Run an Rt Estimation Model Pipeline

This function runs a complete pipeline for fitting an Rt estimation model, using the EpiNow2 model, based on a configuration file. The pipeline processes the model, logs its progress, and handles errors by logging warnings and setting the pipeline status. Output and logs are written to the specified directories. Additionally, support for uploading logs and outputs to a blob storage container is planned.

Usage

orchestrate_pipeline(
  config_path,
  config_container = NULL,
  input_dir = "/input",
  output_dir = "/output"
)

execute_model_logic(config, input_dir, output_dir)

Arguments

config_path: A string specifying the file path to the JSON configuration file.
config_container: Optional. The name of the blob storage container from which the config file will be downloaded.
input_dir: A string specifying the directory to read inputs from. If passing storage containers, this is where the files will be downloaded to.
output_dir: A string specifying the directory where output, logs, and other pipeline artifacts will be saved. Defaults to the root directory ("/").
config: A Config object containing configuration settings for the pipeline, including paths to data, exclusions, disease parameters, model settings, and other necessary inputs.

Value

The function returns a boolean, TRUE For pipeline success and FALSE otherwise. It writes the files: directory will contain the following files:

Model RDS file (model.rds)
Sample output in Parquet format (<task_id>.parquet in the samples/ directory)
Summary output in Parquet format (<task_id>.parquet in the summaries/ directory)
Log file (logs.txt) in the task directory

Returns TRUE on success. Errors are caught by the outer pipeline logic and logged accordingly.

Details

The function reads the configuration from a JSON file and uses this to set up the job and task identifiers. It creates an output directory structure based on these IDs and starts logging the process in a file. The main pipeline process is handled by execute_model_logic(), with errors caught and logged as warnings. The function will log the success or failure of the run.

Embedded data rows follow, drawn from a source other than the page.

Lemma resumed_run_keeps_order_witness :
  exists s,
    exec resumed_schedule
      (resumeFrom ["a"] {[ "a" := "done" ]}
         (loadPlan chain_plan (new_scheduler default_options))) = Some s
    /\ executed s = ["b"]
    /\ (forall k, k ∈ ["a"] -> k ∈ map id chain_plan ->
                  status_of s k = Some COMPLETED /\ k ∉ executed s)
    /\ (forall child parent,
          depends_on chain_plan child parent -> child ∈ executed s ->
          status_of s parent = Some COMPLETED).
Proof.
  run_to s E. exists s. split; [done|].
  read E executed ["b"] H1. split; [done|].
  apply (resumed_run_keeps_order default_options chain_plan ["a"] {[ "a" := "done" ]}
           resumed_schedule s).
  - apply NoDup_singleton.
  - intros child parent ->%list_elem_of_singleton (t & Ht & Hid & Hp & _).
    apply elem_of_cons in Ht as [->|Ht].
    + by apply elem_of_nil in Hp.
    + apply list_elem_of_singleton in Ht as ->. done.
  - exact E.
Defined.

(** ** How [run()] can end *)

Section Source.

Variable deps : gmap string (list string).
Variable nodes : list string.

Hypothesis nodes_closed : forall p c, edge deps p c -> p ∈ nodes.
Hypothesis acyclic : forall x, ~ tc (edge deps) x x.

(** A path against the edges: every element is a child of the one before. *)
Inductive climb : list string -> Prop :=
  | climb_one x : x ∈ nodes -> climb [x]
  | climb_cons p c l : edge deps p c -> climb (c :: l) -> climb (p :: c :: l).
(** *** The export of a rendered document *)

Lemma chunk_loop_rendered {Image} (c : Collab Image) (page : Z → Image)
    (text : Z → string) path n max_pages starts :
  renders c path n page →
  (∀ k p, image_save c (page k) p = None) →
  (∀ k, image_to_string c (page k) = Ok (text k)) →
  ¬ is_temp_image_path path →
  Forall (λ s, 1 ≤ s) starts →
  ∀ acc k (w : World Image),
    is_running w = false → is_Some (fs w !! path) →
    ∃ w', chunk_loop c path max_pages starts acc k w
          = (w', Ok (acc ++ map (λ s, str_join blank_line
                                  (map text (pages_between s
                                     (Z.min (s + CHUNK_SIZE - 1) n)))) starts,
                     k + Z.of_nat (length starts)))
          ∧ is_running w' = false ∧ is_Some (fs w' !! path).
Proof.
  intros Hr Hs Ho Hnt. induction 1 as [|s starts Hs1 Hf IH]; intros acc k w Hi He.
  - exists w. simpl. rewrite app_nil_r. repeat split; try done.
    unfold ret. do 3 f_equal. lia.
  - simpl chunk_loop. unfold bind at 1. cbn [print fst snd]. unfold bind.
    match goal with
    | |- context [get_text_from_pdf c path (Some CHUNK_SIZE) s ?v] =>
        destruct (get_text_chunk c page text path n s v Hr Hs Ho Hi He Hnt)
          as (H1 & H2 & H3);
        destruct (get_text_from_pdf c path (Some CHUNK_SIZE) s v) as [w1 r1]
    end.
    simpl in H1, H2, H3. subst r1.
    destruct (IH (acc ++ [str_join blank_line
                            (map text (pages_between (Z.max s 1)
                               (Z.min (s + CHUNK_SIZE - 1) n)))])
                 (k + 1) w1 H2 H3) as (w' & Hw' & Hi' & He').
    exists w'. rewrite Hw'. repeat split; try done.
    rewrite <- app_assoc. simpl. replace (Z.max s 1) with s by lia.
    do 3 f_equal. lia.
Qed.

Lemma convert_rendered {Image} (c : Collab Image) (page : Z → Image)
    (text : Z → string) path n max_pages (w : World Image) :
  renders c path n page →
  (∀ k p, image_save c (page k) p = None) →
  (∀ k, image_to_string c (page k) = Ok (text k)) →
  open_write c (output_path path) = None →
  is_running w = false → is_Some (fs w !! path) → ¬ is_temp_image_path path →
  1 ≤ max_pages →
  ∃ w',
    convert_to_text c path (Some max_pages) w
    = (put_file (output_path path)
         (Txt (str_join blank_line
                 (map (λ s, str_join blank_line
                              (map text (pages_between s
                                           (Z.min (s + CHUNK_SIZE - 1) n))))
                      (py_range 1 (max_pages + 1) CHUNK_SIZE)))) w',
       Ok (str_join blank_line
             (map (λ s, str_join blank_line
                          (map text (pages_between s
                                       (Z.min (s + CHUNK_SIZE - 1) n))))
                  (py_range 1 (max_pages + 1) CHUNK_SIZE))))
    ∧ is_running w' = false.
Proof.
  intros Hr Hs Ho Hw Hidle Hex Hnt Hm.
  destruct (chunk_loop_rendered c page text path n max_pages
              (py_range 1 (max_pages + 1) CHUNK_SIZE) Hr Hs Ho Hnt) with
    (acc := @nil string) (k := 1) (w := w) as (w' & Hl & Hi & He); try done.
  { apply Forall_forall. intros s Hs'.
    apply py_range_bounds in Hs'; [lia | by unfold CHUNK_SIZE]. }
  exists w'. split; [|done].
  unfold convert_to_text, bind. rewrite Hl. cbn [fst snd app].
  rewrite chunk_starts_some by done. cbn [map].
  unfold write_text, ret. by rewrite Hw.
Qed.

(** Property X12.  For a rendered document of [n] pages and
    [max_pages >= 1], [convert_to_text] runs one chunk per start page
    1, 11, 21, ... up to [max_pages]; the chunk starting at [s] is the join of
    the texts of the pages [s .. min(s + 9, n)], a window that [max_pages]
    does not cut; the call returns the join of the chunks, writes it to the
    combined file and leaves the extractor idle. *)
Theorem export_of_rendered_document {Image} (c : Collab Image) (page : Z → Image)
    (text : Z → string) path n max_pages (w : World Image) :
  renders c path n page →
  (∀ k p, image_save c (page k) p = None) →
  (∀ k, image_to_string c (page k) = Ok (text k)) →
  open_write c (output_path path) = None →
  is_running w = false → is_Some (fs w !! path) → ¬ is_temp_image_path path →
  1 ≤ max_pages →
  let chunk start_page :=
    str_join blank_line
      (map text (pages_between start_page
                   (Z.min (start_page + CHUNK_SIZE - 1) n))) in
  let final_text :=
    str_join blank_line
      (map chunk (py_range 1 (max_pages + 1) CHUNK_SIZE)) in
  (convert_to_text c path (Some max_pages) w).2 = Ok final_text
  ∧ fs (convert_to_text c path (Some max_pages) w).1 !! output_path path
    = Some (Txt final_text)
  ∧ is_running (convert_to_text c path (Some max_pages) w).1 = false.
Proof.
  intros Hr Hs Ho Hw Hidle Hex Hnt Hm chunk final_text.
  destruct (convert_rendered c page text path n max_pages w
              Hr Hs Ho Hw Hidle Hex Hnt Hm) as (w' & -> & Hi).
  repeat split; [|done]. unfold put_file. cbn [fst fs]. apply lookup_insert_eq.
Qed.

Lemma export_of_rendered_document_witness :
  (convert_to_text (document 40 page_text) "book.pdf" (Some 12) idle_world).2
  = Ok (str_join blank_line
          (map (λ s, str_join blank_line
                       (map page_text
                          (pages_between s (Z.min (s + CHUNK_SIZE - 1) 40))))
               (py_range 1 (12 + 1) CHUNK_SIZE))).
Proof.
  apply (export_of_rendered_document (document 40 page_text) (λ k, k) page_text
           "book.pdf" 40 12 idle_world).
  - intros first last. exists 1. split; [lia|]. simpl. by rewrite map_id.
  - reflexivity.
  - reflexivity.
  - reflexivity.
  - reflexivity.
  - by eexists.
  - intros [k Hk]. vm_compute in Hk. discriminate.
  - lia.
Defined.

Lemma chunk_starts_rounded max_pages :
  py_range 1 (10 * ((max_pages + 9) / 10) + 1) CHUNK_SIZE
  = py_range 1 (max_pages + 1) CHUNK_SIZE.
Proof.
  unfold py_range, CHUNK_SIZE.
  replace ((10 * ((max_pages + 9) / 10) + 1 - 1 + 10 - 1) / 10)
    with ((max_pages + 1 - 1 + 10 - 1) / 10); [done|].
  replace (10 * ((max_pages + 9) / 10) + 1 - 1 + 10 - 1)
    with (9 + ((max_pages + 9) / 10) * 10) by lia.
  rewrite Z.div_add by lia. replace (9 / 10) with 0 by done.
  replace (max_pages + 1 - 1 + 10 - 1) with (max_pages + 9) by lia. lia.
Qed.

(** Property X13.  For a rendered document, [convert_to_text] returns the
    same text for [max_pages] as for [max_pages] rounded up to the next
    multiple of ten. *)
Theorem export_rounds_up {Image} (c : Collab Image) (page : Z → Image)
    (text : Z → string) path n max_pages (w : World Image) :
  renders c path n page →
  (∀ k p, image_save c (page k) p = None) →
  (∀ k, image_to_string c (page k) = Ok (text k)) →
  open_write c (output_path path) = None →
  is_running w = false → is_Some (fs w !! path) → ¬ is_temp_image_path path →
  1 ≤ max_pages →
  (convert_to_text c path (Some max_pages) w).2
  = (convert_to_text c path (Some (10 * ((max_pages + 9) / 10))) w).2.
Proof.
  intros Hr Hs Ho Hw Hidle Hex Hnt Hm.
  assert (Hm' : 1 ≤ 10 * ((max_pages + 9) / 10)).
  { assert (1 ≤ (max_pages + 9) / 10); [|lia].
    apply Z.div_le_lower_bound; lia. }
  destruct (convert_rendered c page text path n max_pages w
              Hr Hs Ho Hw Hidle Hex Hnt Hm) as (w1 & -> & _).
  destruct (convert_rendered c page text path n _ w
              Hr Hs Ho Hw Hidle Hex Hnt Hm') as (w2 & -> & _).
  cbn [snd]. by rewrite chunk_starts_rounded.
Qed.
(** * bruno-mcp-tools: a shallow embedding of the naming, discovery and runner core

    The development follows the TypeScript sources file by file:
    - [Js]       the fragment of the JavaScript string library the sources use;
    - [Errors]   src/errors.ts    ([AppError], [assert]);
    - [Path]     the POSIX flavour of node:path used by the sources;
    - [Naming]   src/naming.ts;
    - [Discover] src/discover.ts;
    - [Runner]   src/runner.ts (the second half of the file args.ts);
    - [Mcp]      src/mcp.ts (the registry and the list of tools);
    - [PathString] node:path on whole paths;
    - [Args]     src/args.ts;
    - [Server]   src/mcp.ts (the input of a call and its handler);
    - [Index]    src/index.ts.

    A JavaScript string is represented by the bytes of its UTF-8 encoding,
    the Stdlib type [string]: for ASCII text these are its code units, and
    in general they are what [Buffer.from(s, 'utf8')] yields.  The
    character classes of the sources are ASCII classes, so a character
    outside ASCII is, byte by byte, outside [[a-z0-9]] as it is in
    JavaScript.  The case conversions and the white-space class act on
    ASCII; the few characters outside ASCII that JavaScript maps to ASCII
    letters (U+212A, U+0130, U+00DF, ...) or counts as white space are not
    modelled. *)

From Stdlib Require Import ZArith Lia Ascii String List Bool.
From Stdlib Require Import Sorting.Sorted DecimalString Floats.
From stdpp Require Import base tactics option list strings gmap.
Lemma nanmean_bounds (lo hi : R) (xs : list float) :
  xs <> [] ->
  (forall x, In x xs -> exists r, x = Fin r /\ lo <= r <= hi) ->
  exists r, nanmean xs = Fin r /\ lo <= r <= hi.
Proof.
  intros Hne H. unfold nanmean.
  destruct (fold_fadd_bounds lo hi xs 0 0 H) as (s & Hs & Hb);
    [cbn [INR]; lra |]. rewrite Hs. cbn [Nat.add] in Hb.
  assert (Hlen : List.length (filter (fun x => negb (isnan x)) xs) = List.length xs).
  { clear Hs Hb Hne. induction xs as [| x xs IH]; [reflexivity |].
    destruct (H x (or_introl eq_refl)) as (r & -> & _). cbn [filter isnan negb List.length].
    f_equal. apply IH. intros y Hy. apply H. right. exact Hy. }
  rewrite Hlen. unfold of_nat. cbn [fdiv].
  assert (Hpos : 0 < INR (List.length xs)).
  { apply lt_0_INR. destruct xs; [contradiction | simpl; lia]. }
  destruct (Req_dec_T (INR (List.length xs)) 0) as [E | _]; [lra |].
  exists (s / INR (List.length xs)). split; [reflexivity |].
  split.
  - apply Rmult_le_reg_r with (INR (List.length xs)); [exact Hpos |].
    replace (s / INR (List.length xs) * INR (List.length xs)) with s by (field; lra). lra.
  - apply Rmult_le_reg_r with (INR (List.length xs)); [exact Hpos |].
    replace (s / INR (List.length xs) * INR (List.length xs)) with s by (field; lra). lra.
Qed.

Lemma comprehension_rank_columns (l : list instance) (n : nat) (P : array2 -> Prop) :
  (forall p, In p l -> exists a, y_pred p = Some (Array2 a)
                                 /\ rows2 a = n /\ (2 <= cols2 a)%nat /\ P a) ->
  exists ts, comprehension rank_transform l = Ok ts
             /\ List.length ts = List.length l
             /\ forall t, In t ts -> exists a, t = rank_columns a /\ rows2 a = n /\ P a.
Proof.
  induction l as [| p l IH]; intros H.
  - exists []. repeat split. intros t [].
  - destruct (H p (or_introl eq_refl)) as (a & Ha & Hr & Hc & HP).
    destruct IH as (ts & Hts & Hlen & Hrows); [intros q Hq; apply H; right; exact Hq |].
    exists (rank_columns a :: ts). cbn [comprehension].
    rewrite (rank_transform_matrix p a Ha Hc), Hts. cbn [bind]. repeat split.
    + simpl. congruence.
    + intros t [<- | Ht]; [exists a; repeat split; assumption | apply Hrows; exact Ht].
Qed.

(** X21.  Range of the combination: for models of [n] samples
    without NaN in their first two columns, every entry of column 0 of
    the combination lies in [[1, n]] and every entry of column 1 in
    [[0, n - 1]]. *)
Theorem ensemble_within_rank_range :
  forall (predictions_list : list instance) (n : nat),
    predictions_list <> [] ->
    (forall p, In p predictions_list ->
       exists a, y_pred p = Some (Array2 a) /\ rows2 a = n /\ (2 <= cols2 a)%nat
                 /\ (existsb isnan (to_list1 (column_of a 0)) = false
                     /\ existsb isnan (to_list1 (column_of a 1)) = false)) ->
    exists t,
      y_comb predictions_list None = Ok (Array2 t)
      /\ rows2 t = n /\ cols2 t = 2%nat
      /\ forall j, (j < n)%nat ->
           exists r0 r1,
             get2 t j 0 = Fin r0 /\ 1 <= r0 <= INR n
             /\ get2 t j 1 = Fin r1 /\ 0 <= r1 <= INR n - 1.
Proof.
  intros l n Hne Hl.
  destruct (comprehension_rank_columns l n _ Hl) as (ts & Hts & Hlen & Hin).
  rewrite y_comb_all, Hts. cbn [bind].
  destruct ts as [| t ts]; [destruct l; [contradiction | discriminate] |].
  cbn [stack_nanmean].
  assert (Hrows : forall t', In t' (t :: ts) -> rows2 t' = n).
  { intros t' Ht'. destruct (Hin t' Ht') as (a & -> & Hr & _). exact Hr. }
  replace (forallb (fun t' => (rows2 t' =? rows2 t)%nat) (t :: ts)) with true.
  - cbn [negb raise_if bind]. eexists. split; [reflexivity |]. cbn [rows2 cols2 get2].
    split; [apply Hrows; left; reflexivity |]. split; [reflexivity |].
    intros j Hj.
    assert (Hcell : forall t', In t' (t :: ts) ->
              exists r0 r1, get2 t' j 0 = Fin r0 /\ 1 <= r0 <= INR n
                            /\ get2 t' j 1 = Fin r1 /\ 0 <= r1 <= INR n - 1).
    { intros t' Ht'. destruct (Hin t' Ht') as (a & -> & Hr & H0 & H1).
      rewrite <- Hr. apply rank_columns_bounds; [lia | exact H0 | exact H1]. }
    destruct (nanmean_bounds 1 (INR n) (map (fun t' => get2 t' j 0%nat) (t :: ts)))
      as (r0 & Hr0 & Hb0); [discriminate | |].
    { intros x Hx. apply in_map_iff in Hx. destruct Hx as (t' & <- & Ht').
      destruct (Hcell t' Ht') as (r0 & r1 & E0 & B0 & _). exists r0. split; assumption. }
    destruct (nanmean_bounds 0 (INR n - 1) (map (fun t' => get2 t' j 1%nat) (t :: ts)))
      as (r1 & Hr1 & Hb1); [discriminate | |].
    { intros x Hx. apply in_map_iff in Hx. destruct Hx as (t' & <- & Ht').
      destruct (Hcell t' Ht') as (r0' & r1 & _ & _ & E1 & B1). exists r1. split; assumption. }
    exists r0, r1. repeat split; try assumption; lra.
  - symmetry. apply forallb_forall. intros t' Ht'. apply Nat.eqb_eq.
    rewrite (Hrows t' Ht'), (Hrows t (or_introl eq_refl)). reflexivity.
Qed.
(** C9: a [highlightColor] bound to the empty string falls back as an unset
    one does: mouse-enter writes [_defaultColor] to the background, and every
    falsy binding leaves the element in that same state. *)
Theorem onMouseEnter_empty_highlightColor (this : HighlightDirective) :
  highlightColor this = str EmptyString ->
  exists this', onMouseEnter this = Normal this'
    /\ background this' = Renderer.written (_defaultColor this)
    /\ (forall s, _defaultColor this = str s -> background this' = Some s)
    /\ forall v, truthy v = false ->
         exists this'', onMouseEnter (set_highlightColor this v) = Normal this''
           /\ el this'' = el this'.
Proof.
  intros Hc. unfold onMouseEnter. rewrite Hc, or_falsy by reflexivity.
  destruct (highlight_spec this (_defaultColor this)) as (this' & Hrun & Hbg & _).
  exists this'. split; [exact Hrun|]. split; [exact Hbg|]. split.
  - intros s Hs. rewrite Hbg, Hs. reflexivity.
  - intros v Hv. simpl. rewrite or_falsy by exact Hv.
    unfold highlight in *. simpl.
    destruct (Renderer.setElementStyle (nativeElement (el this)) "backgroundColor"
                (_defaultColor this)) as [e|exn]; simpl in *; [|discriminate].
    injection Hrun as <-. eexists. split; reflexivity.
Qed.

Lemma onMouseEnter_empty_highlightColor_witness :
  exists this', onMouseEnter empty_directive = Normal this'
    /\ background this' = Some "red"
    /\ (forall s, str "red" = str s -> background this' = Some s)
    /\ forall v, truthy v = false ->
         exists this'', onMouseEnter (set_highlightColor empty_directive v) = Normal this''
           /\ el this'' = el this'.
Proof.
  apply (onMouseEnter_empty_highlightColor empty_directive).
  reflexivity.
Defined.

(** ** Pointer leave *)

(** C3: whatever the two colour fields and the previous background are, the
    mouse-leave handler completes normally and leaves the element without a
    background style. *)
Theorem onMouseLeave_clears (this : HighlightDirective) :
  exists this', onMouseLeave this = Normal this' /\ background this' = None.
Proof.
  unfold onMouseLeave.
  destruct (highlight_spec this null) as (this' & Hrun & Hbg & _).
  exists this'. split; [exact Hrun|exact Hbg].
Qed.

(** C10: neither handler changes a field of the directive: after
    mouse-enter and after mouse-leave [highlightColor] and [_defaultColor]
    are as before, and so is every style of the element other than its
    background. *)
Theorem handlers_frame (this : HighlightDirective) :
  (exists this', onMouseEnter this = Normal this'
     /\ highlightColor this' = highlightColor this
     /\ _defaultColor this' = _defaultColor this
     /\ other_styles this' = other_styles this)
  /\
  (exists this', onMouseLeave this = Normal this'
     /\ highlightColor this' = highlightColor this
     /\ _defaultColor this' = _defaultColor this
     /\ other_styles this' = other_styles this).
Proof.
  split.
  - unfold onMouseEnter.
    destruct (highlight_spec this (JS.or (highlightColor this) (_defaultColor this)))
      as (this' & Hrun & _ & Hrest & Hd & Hh).
    exists this'. auto.
  - unfold onMouseLeave.
    destruct (highlight_spec this null) as (this' & Hrun & _ & Hrest & Hd & Hh).
    exists this'. auto.
Qed.

(** ** The [defaultColor] setter *)

(** C5: the setter never throws; given a non-empty string it replaces
    [_defaultColor] with it, so that the field then reads that string while
    [highlightColor] and the element are as before; and given the empty
    string, [null] or [undefined] it leaves the directive exactly as it
    was. *)
Theorem defaultColor_setter (this : HighlightDirective) (colorName : value) :
  (forall s, colorName = str s -> s <> EmptyString ->
     exists this', defaultColor this colorName = Normal this'
       /\ _defaultColor this' = str s
       /\ highlightColor this' = highlightColor this
       /\ el this' = el this)
  /\ (truthy colorName = false -> defaultColor this colorName = Normal this)
  /\ exists this', defaultColor this colorName = Normal this'.
Proof.
  rewrite defaultColor_spec. split; [|split].
  - intros s -> Hs. rewrite or_truthy by (apply truthy_nonempty; exact Hs).
    eexists. split; [reflexivity|]. simpl. auto.
  - intros Hf. rewrite or_falsy by exact Hf.
    rewrite set__defaultColor_same. reflexivity.
  - eexists. reflexivity.
Qed.

Lemma defaultColor_setter_witness :
  (exists this', defaultColor yellow_directive (str "blue") = Normal this'
     /\ _defaultColor this' = str "blue"
     /\ highlightColor this' = str "yellow"
     /\ el this' = paragraph)
  /\ defaultColor yellow_directive (str EmptyString) = Normal yellow_directive
  /\ defaultColor yellow_directive null = Normal yellow_directive
  /\ defaultColor yellow_directive undefined = Normal yellow_directive.
Proof.
  split; [|split; [|split]].
  - apply (proj1 (defaultColor_setter yellow_directive (str "blue")) "blue").
    + reflexivity.
    + discriminate.
  - apply (proj1 (proj2 (defaultColor_setter yellow_directive (str EmptyString)))).
    reflexivity.
  - apply (proj1 (proj2 (defaultColor_setter yellow_directive null))).
    reflexivity.
  - apply (proj1 (proj2 (defaultColor_setter yellow_directive undefined))).
    reflexivity.
Defined.

(** C4: [_defaultColor] is never falsy.  A new directive holds ["red"]; the
    setter keeps the previous value on falsy input; and after any sequence
    of bindings and events on a new directive the run has completed
    normally with a truthy [_defaultColor], that is, a non-empty string. *)
Theorem defaultColor_never_falsy :
  (forall el, _defaultColor (new el) = str "red")
  /\ (forall this v, truthy v = false ->
        exists this', defaultColor this v = Normal this'
          /\ _defaultColor this' = _defaultColor this)
  /\ (forall el acts,
        exists this' s, run (new el) acts = Normal this'
          /\ _defaultColor this' = str s /\ s <> EmptyString).
Proof.
  split; [|split].
  - reflexivity.
  - intros this v Hv. rewrite defaultColor_spec, or_falsy by exact Hv.
    eexists. split; reflexivity.
  - intros el acts.
    destruct (run_normal_truthy acts (new el)) as (this' & Hrun & Hinv);
      [reflexivity|].
    destruct (truthy_str _ Hinv) as (s & Hs & Hne).
    exists this', s. auto.
Qed.
(** * AutomaticSettings / internal / HtmlModification

    A shallow embedding of
    [src/options/modules/AutomaticSettings/internal/HtmlModification.js]
    and the properties of its two directions: applying stored option
    values to the controls of the options page, and reading the controls
    back into storable values.

    Conventions of the embedding.

    - A JavaScript object that is used as a map (the loaded option values,
      an option group, [rememberedOptions]) is a finite map from property
      names to values.  Only own properties are modelled: ids are taken to
      be different from the names that [Object.prototype] defines, so
      [hasOwnProperty] and [in] agree and both are key membership.
    - Option groups are objects that are shared between the loaded values,
      [rememberedOptions] and the results of extraction, so they live in a
      heap and are referred to by location.  A location outside the heap
      behaves like a value that is not an object.
    - The page is a list of elements in document order; an element is
      referred to by its index, and an index outside the page behaves like
      [undefined].  Each element carries its attributes (the [dataset]
      entry [x] is the attribute [data-x]), the properties the module
      reads and writes ([value], [checked], [indeterminate], the custom
      [selectedElement], which is [undefined] or an element), its form
      owner, and the list of its descendants, which is what
      [getElementsByTagName] enumerates.
    - The [value] property of a control is an accessor of the platform.
      What a control makes of an assignment depends on the control: a text
      input stores the string of the value, a number input stores the
      empty string when that string is no number, a range input moves the
      number into its range, a select element stores the string only if
      one of its options has it, a hidden input, a checkbox and a radio
      button write their [value] attribute, and an element without such a
      property stores the value as it is.  So each element carries, next
      to the [value] it reads now, the value it reads after an assignment
      ([valueAfter]) and the [value] attribute the assignment writes, if
      it writes one ([valueAttributeAfter]).  Both depend on the kind of
      the control and on attributes and options that the module never
      writes, so they stay with the element.  A control whose setter
      throws (a file input) is not among the controls of the page.
    - The [checked] property is the checkedness of the HTML standard.
      Assigning to it sets the checkedness and the dirty checkedness flag
      of the element.  Setting the [checked] attribute of a radio button
      whose flag is clear sets its checkedness and clears the checkedness
      of the other radio buttons of its group, the [input] elements in the
      Radio Button state with the same form owner and the same name,
      wherever they are on the page.  The standard asks for this when the
      attribute is added; whether it also happens when the attribute is
      there already is the [checked_policy] of the platform.
    - [document.querySelectorAll("[data-optiongroup=G]")] is the markup
      layer's query for all elements that declare the group [G]; group ids
      are taken to be valid in a selector.
    - The conversions of the platform that are not part of the module
      ([Number] on anything that is not a number already, property reads
      on primitive values) are fields of the class [Platform].
    - [Logger.logInfo] only logs and is left out.
    - The module is an ECMAScript module, hence strict code: writing a
      property of a primitive value throws a [TypeError]. *)

From stdpp Require Import base option list gmap strings fin_maps.
From Stdlib Require Import ZArith DecimalString DecimalPos DecimalZ Ascii.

Logs are written to a file in the output directory, and console output is also mirrored in this log file. Error handling is in place to capture any issues during the pipeline execution and ensure they are logged appropriately.

During the execution of the pipeline, the following output files are expected to be generated:

Model Output: An RDS file of the fitted model is saved in the task-specific directory (model.rds).
Samples: Parquet files containing the model's sample outputs are saved in a samples subdirectory, named using the task_id (e.g., task_id.parquet).
Summaries: Parquet files summarizing the model's results are saved in a summaries subdirectory, also named using the task_id (e.g., task_id.parquet).
Logs: A logs.txt file is generated in the task directory, capturing both console and error messages.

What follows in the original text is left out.